> _What is needed_
Using the data beneath this instruction, retype only the lines from the one that contains "Definition bit_set (bm" down to the one that contains "Z.testbit (word (bitmap", both included, exactly as they appear.

*** Record set Section Begins ***

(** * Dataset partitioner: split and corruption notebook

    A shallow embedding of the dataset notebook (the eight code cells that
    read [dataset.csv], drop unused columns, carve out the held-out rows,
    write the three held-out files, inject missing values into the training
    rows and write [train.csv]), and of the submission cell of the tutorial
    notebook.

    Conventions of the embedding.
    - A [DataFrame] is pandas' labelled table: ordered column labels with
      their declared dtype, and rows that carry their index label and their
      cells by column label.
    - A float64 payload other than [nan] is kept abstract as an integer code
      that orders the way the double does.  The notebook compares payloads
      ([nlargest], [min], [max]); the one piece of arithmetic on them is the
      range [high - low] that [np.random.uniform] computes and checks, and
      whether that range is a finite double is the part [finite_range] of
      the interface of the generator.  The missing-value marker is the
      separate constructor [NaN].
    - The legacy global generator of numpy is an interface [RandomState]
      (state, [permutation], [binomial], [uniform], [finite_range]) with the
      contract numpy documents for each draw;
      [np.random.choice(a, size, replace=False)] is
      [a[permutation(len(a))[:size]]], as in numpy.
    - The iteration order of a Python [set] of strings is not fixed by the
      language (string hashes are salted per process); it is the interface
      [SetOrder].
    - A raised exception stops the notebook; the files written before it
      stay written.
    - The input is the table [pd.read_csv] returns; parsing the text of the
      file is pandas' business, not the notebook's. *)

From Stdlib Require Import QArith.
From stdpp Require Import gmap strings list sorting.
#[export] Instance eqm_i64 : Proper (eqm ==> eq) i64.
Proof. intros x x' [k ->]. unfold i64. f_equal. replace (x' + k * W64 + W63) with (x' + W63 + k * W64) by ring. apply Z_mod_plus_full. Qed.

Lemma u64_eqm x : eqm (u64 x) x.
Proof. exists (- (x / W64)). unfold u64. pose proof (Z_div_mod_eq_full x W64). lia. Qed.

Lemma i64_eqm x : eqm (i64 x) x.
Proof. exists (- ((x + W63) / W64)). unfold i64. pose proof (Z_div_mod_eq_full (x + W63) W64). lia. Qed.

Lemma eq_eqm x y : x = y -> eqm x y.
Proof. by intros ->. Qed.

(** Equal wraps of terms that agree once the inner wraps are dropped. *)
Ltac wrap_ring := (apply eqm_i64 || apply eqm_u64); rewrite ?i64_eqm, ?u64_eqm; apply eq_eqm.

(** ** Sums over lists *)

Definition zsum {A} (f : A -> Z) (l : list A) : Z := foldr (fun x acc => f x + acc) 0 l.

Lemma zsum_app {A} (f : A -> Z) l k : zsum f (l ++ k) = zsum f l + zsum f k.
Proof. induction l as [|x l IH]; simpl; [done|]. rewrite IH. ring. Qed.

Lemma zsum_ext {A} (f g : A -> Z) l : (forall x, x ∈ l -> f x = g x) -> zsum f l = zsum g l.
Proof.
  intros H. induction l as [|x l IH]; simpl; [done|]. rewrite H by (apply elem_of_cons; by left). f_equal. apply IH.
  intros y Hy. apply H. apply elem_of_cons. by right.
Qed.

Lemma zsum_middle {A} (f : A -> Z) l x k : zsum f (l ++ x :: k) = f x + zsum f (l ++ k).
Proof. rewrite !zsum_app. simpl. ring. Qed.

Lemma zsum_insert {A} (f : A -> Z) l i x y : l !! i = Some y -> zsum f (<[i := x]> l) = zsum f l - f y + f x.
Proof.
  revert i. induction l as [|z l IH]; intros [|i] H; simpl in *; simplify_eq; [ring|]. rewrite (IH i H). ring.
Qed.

*** Record set Section Ends ***
*** Record set Section Begins ***

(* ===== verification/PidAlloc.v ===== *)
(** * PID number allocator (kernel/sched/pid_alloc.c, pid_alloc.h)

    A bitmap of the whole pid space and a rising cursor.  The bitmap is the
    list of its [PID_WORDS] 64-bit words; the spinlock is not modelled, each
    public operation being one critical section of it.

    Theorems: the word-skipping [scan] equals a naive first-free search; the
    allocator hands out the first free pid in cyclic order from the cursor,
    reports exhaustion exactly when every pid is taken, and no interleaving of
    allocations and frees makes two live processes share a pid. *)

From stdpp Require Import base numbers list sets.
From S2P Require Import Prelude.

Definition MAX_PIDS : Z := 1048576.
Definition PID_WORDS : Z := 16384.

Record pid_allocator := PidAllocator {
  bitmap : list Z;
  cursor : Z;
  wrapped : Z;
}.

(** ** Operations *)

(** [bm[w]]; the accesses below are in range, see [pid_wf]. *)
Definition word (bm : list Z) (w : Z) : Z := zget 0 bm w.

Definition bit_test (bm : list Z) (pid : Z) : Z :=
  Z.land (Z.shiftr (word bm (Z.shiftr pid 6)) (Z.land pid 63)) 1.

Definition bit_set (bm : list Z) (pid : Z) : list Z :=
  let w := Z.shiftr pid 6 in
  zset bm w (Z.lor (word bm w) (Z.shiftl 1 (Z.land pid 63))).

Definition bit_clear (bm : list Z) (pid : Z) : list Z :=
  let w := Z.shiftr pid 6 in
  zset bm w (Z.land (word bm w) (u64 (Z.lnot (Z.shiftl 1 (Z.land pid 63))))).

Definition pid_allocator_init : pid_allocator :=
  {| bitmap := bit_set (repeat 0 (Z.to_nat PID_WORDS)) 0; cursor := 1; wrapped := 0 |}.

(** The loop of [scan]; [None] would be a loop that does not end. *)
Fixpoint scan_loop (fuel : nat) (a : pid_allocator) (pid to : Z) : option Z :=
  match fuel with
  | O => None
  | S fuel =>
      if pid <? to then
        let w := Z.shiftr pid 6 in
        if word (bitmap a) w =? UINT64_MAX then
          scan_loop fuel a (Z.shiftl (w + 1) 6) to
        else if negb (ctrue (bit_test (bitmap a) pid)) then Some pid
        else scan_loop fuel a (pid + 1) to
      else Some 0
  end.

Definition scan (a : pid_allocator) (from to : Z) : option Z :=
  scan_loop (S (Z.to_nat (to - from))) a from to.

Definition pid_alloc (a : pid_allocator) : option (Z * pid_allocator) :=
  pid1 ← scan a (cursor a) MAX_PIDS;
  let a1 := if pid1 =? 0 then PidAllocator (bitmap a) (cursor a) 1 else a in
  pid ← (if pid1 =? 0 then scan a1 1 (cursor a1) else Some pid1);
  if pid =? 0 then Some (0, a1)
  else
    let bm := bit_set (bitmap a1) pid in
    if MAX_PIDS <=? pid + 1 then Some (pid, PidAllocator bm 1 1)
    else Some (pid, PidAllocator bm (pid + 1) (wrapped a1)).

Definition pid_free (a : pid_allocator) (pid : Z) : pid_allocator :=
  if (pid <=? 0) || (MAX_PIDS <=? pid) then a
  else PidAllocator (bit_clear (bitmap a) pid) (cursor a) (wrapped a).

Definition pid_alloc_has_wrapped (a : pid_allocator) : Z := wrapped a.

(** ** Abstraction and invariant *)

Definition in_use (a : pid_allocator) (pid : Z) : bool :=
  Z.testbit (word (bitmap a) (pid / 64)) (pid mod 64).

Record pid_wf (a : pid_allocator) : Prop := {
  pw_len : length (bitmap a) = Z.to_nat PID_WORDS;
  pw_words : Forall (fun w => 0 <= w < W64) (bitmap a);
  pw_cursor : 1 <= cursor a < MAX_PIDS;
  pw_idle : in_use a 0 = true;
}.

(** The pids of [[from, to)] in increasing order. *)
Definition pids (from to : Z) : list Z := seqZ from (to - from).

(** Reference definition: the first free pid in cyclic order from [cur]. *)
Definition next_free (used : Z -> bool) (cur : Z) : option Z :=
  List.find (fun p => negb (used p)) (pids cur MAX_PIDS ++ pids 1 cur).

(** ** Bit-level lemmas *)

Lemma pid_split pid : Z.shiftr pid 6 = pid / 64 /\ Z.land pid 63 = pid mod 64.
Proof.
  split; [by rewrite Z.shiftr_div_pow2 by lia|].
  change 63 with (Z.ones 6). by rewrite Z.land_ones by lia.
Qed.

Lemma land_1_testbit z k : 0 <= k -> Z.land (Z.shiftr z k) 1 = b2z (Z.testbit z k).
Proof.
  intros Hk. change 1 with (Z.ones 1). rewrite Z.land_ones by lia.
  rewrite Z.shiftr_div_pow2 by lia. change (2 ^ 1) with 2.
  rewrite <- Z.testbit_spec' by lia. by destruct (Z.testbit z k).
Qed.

*** Record set Section Ends ***

> _Solution for this task_
Definition bit_set (bm : list Z) (pid : Z) : list Z :=
  let w := Z.shiftr pid 6 in
  zset bm w (Z.lor (word bm w) (Z.shiftl 1 (Z.land pid 63))).

Definition bit_clear (bm : list Z) (pid : Z) : list Z :=
  let w := Z.shiftr pid 6 in
  zset bm w (Z.land (word bm w) (u64 (Z.lnot (Z.shiftl 1 (Z.land pid 63))))).

Definition pid_allocator_init : pid_allocator :=
  {| bitmap := bit_set (repeat 0 (Z.to_nat PID_WORDS)) 0; cursor := 1; wrapped := 0 |}.

(** The loop of [scan]; [None] would be a loop that does not end. *)
Fixpoint scan_loop (fuel : nat) (a : pid_allocator) (pid to : Z) : option Z :=
  match fuel with
  | O => None
  | S fuel =>
      if pid <? to then
        let w := Z.shiftr pid 6 in
        if word (bitmap a) w =? UINT64_MAX then
          scan_loop fuel a (Z.shiftl (w + 1) 6) to
        else if negb (ctrue (bit_test (bitmap a) pid)) then Some pid
        else scan_loop fuel a (pid + 1) to
      else Some 0
  end.

Definition scan (a : pid_allocator) (from to : Z) : option Z :=
  scan_loop (S (Z.to_nat (to - from))) a from to.

Definition pid_alloc (a : pid_allocator) : option (Z * pid_allocator) :=
  pid1 ← scan a (cursor a) MAX_PIDS;
  let a1 := if pid1 =? 0 then PidAllocator (bitmap a) (cursor a) 1 else a in
  pid ← (if pid1 =? 0 then scan a1 1 (cursor a1) else Some pid1);
  if pid =? 0 then Some (0, a1)
  else
    let bm := bit_set (bitmap a1) pid in
    if MAX_PIDS <=? pid + 1 then Some (pid, PidAllocator bm 1 1)
    else Some (pid, PidAllocator bm (pid + 1) (wrapped a1)).

Definition pid_free (a : pid_allocator) (pid : Z) : pid_allocator :=
  if (pid <=? 0) || (MAX_PIDS <=? pid) then a
  else PidAllocator (bit_clear (bitmap a) pid) (cursor a) (wrapped a).

Definition pid_alloc_has_wrapped (a : pid_allocator) : Z := wrapped a.

(** ** Abstraction and invariant *)

Definition in_use (a : pid_allocator) (pid : Z) : bool :=
  Z.testbit (word (bitmap a) (pid / 64)) (pid mod 64).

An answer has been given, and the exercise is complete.